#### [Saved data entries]

▼

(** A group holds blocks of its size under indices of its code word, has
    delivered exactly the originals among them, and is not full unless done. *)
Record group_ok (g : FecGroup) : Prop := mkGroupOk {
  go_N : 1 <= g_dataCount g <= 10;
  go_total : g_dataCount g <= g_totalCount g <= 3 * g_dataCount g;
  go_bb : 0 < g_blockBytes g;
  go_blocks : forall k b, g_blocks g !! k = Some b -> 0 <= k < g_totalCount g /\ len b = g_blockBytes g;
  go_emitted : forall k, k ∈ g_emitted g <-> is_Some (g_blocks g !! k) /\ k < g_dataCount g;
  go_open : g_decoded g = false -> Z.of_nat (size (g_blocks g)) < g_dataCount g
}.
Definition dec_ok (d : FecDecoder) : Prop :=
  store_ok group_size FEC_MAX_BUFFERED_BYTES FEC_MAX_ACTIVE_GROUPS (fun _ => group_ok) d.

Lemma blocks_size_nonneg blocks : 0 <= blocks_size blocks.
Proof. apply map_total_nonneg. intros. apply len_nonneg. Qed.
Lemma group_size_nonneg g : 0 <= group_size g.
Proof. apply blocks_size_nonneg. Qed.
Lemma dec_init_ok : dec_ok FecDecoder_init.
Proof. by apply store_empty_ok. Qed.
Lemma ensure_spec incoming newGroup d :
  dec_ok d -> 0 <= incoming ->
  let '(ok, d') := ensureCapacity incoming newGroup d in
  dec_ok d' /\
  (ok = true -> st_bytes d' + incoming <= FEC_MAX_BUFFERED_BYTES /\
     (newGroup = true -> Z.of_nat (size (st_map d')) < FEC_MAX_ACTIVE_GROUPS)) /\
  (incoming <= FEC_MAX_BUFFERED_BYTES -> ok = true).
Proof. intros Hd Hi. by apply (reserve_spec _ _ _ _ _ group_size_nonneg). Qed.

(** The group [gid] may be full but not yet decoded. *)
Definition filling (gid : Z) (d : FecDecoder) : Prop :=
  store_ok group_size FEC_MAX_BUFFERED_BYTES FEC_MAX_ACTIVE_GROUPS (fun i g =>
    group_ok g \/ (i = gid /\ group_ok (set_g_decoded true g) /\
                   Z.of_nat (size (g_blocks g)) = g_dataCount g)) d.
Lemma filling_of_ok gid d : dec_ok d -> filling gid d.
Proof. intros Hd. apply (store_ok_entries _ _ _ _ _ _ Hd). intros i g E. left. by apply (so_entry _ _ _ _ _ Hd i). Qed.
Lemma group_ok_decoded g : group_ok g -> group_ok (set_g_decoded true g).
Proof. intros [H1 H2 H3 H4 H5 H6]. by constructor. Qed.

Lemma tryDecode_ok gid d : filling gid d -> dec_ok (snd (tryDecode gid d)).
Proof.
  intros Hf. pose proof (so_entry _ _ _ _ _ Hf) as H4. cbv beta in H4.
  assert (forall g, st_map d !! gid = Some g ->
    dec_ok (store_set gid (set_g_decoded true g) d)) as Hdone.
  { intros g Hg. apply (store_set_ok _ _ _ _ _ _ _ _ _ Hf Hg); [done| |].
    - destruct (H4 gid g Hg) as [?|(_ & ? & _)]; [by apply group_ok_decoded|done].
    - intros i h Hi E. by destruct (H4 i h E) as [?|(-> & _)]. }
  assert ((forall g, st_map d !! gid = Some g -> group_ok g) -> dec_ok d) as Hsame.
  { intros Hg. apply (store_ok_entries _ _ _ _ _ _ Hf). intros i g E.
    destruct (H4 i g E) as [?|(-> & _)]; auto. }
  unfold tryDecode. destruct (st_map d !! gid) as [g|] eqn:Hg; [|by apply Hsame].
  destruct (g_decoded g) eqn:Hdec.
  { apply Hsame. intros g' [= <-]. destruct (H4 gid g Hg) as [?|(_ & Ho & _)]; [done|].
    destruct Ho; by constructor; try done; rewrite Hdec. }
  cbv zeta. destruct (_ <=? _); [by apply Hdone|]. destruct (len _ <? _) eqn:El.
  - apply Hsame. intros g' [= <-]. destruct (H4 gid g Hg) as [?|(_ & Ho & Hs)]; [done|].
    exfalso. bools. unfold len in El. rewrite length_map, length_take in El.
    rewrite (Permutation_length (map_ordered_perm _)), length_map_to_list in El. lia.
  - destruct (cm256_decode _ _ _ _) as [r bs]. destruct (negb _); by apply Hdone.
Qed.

▲
▼

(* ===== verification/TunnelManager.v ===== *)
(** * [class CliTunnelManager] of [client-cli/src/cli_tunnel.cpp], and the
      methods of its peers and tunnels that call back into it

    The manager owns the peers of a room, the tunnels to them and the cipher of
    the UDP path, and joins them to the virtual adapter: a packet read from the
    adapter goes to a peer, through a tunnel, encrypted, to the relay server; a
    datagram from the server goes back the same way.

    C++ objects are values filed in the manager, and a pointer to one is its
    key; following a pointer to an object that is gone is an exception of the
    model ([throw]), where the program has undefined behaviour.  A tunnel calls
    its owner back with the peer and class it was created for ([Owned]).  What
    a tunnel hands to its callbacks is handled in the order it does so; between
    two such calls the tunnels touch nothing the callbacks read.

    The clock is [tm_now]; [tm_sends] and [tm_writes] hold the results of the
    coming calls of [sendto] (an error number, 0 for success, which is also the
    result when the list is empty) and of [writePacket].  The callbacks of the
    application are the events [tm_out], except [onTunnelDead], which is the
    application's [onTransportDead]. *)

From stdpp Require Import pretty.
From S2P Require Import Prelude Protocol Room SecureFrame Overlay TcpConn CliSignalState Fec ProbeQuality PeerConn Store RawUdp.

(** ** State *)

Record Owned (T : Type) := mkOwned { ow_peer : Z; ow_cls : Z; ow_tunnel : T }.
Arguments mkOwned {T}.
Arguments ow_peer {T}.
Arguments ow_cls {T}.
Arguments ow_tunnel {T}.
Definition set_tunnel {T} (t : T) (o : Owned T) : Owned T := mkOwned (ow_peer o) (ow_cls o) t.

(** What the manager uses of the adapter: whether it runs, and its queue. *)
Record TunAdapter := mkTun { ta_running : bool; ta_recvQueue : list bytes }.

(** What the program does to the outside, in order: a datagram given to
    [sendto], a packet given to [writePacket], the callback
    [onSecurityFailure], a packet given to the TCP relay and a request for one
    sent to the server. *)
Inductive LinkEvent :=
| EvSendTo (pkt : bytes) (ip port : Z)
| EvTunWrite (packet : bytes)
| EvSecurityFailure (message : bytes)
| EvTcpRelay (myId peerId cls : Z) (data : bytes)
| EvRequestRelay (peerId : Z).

▲

The response must hold only the lines above from the line with "Hg); [done| |]." through the line with "- intros i h", each copied exactly, both ends kept.

#### [YOUR RESPONSE]
  { intros g Hg. apply (store_set_ok _ _ _ _ _ _ _ _ _ Hf Hg); [done| |].
    - destruct (H4 gid g Hg) as [?|(_ & ? & _)]; [by apply group_ok_decoded|done].
    - intros i h Hi E. by destruct (H4 i h E) as [?|(-> & _)]. }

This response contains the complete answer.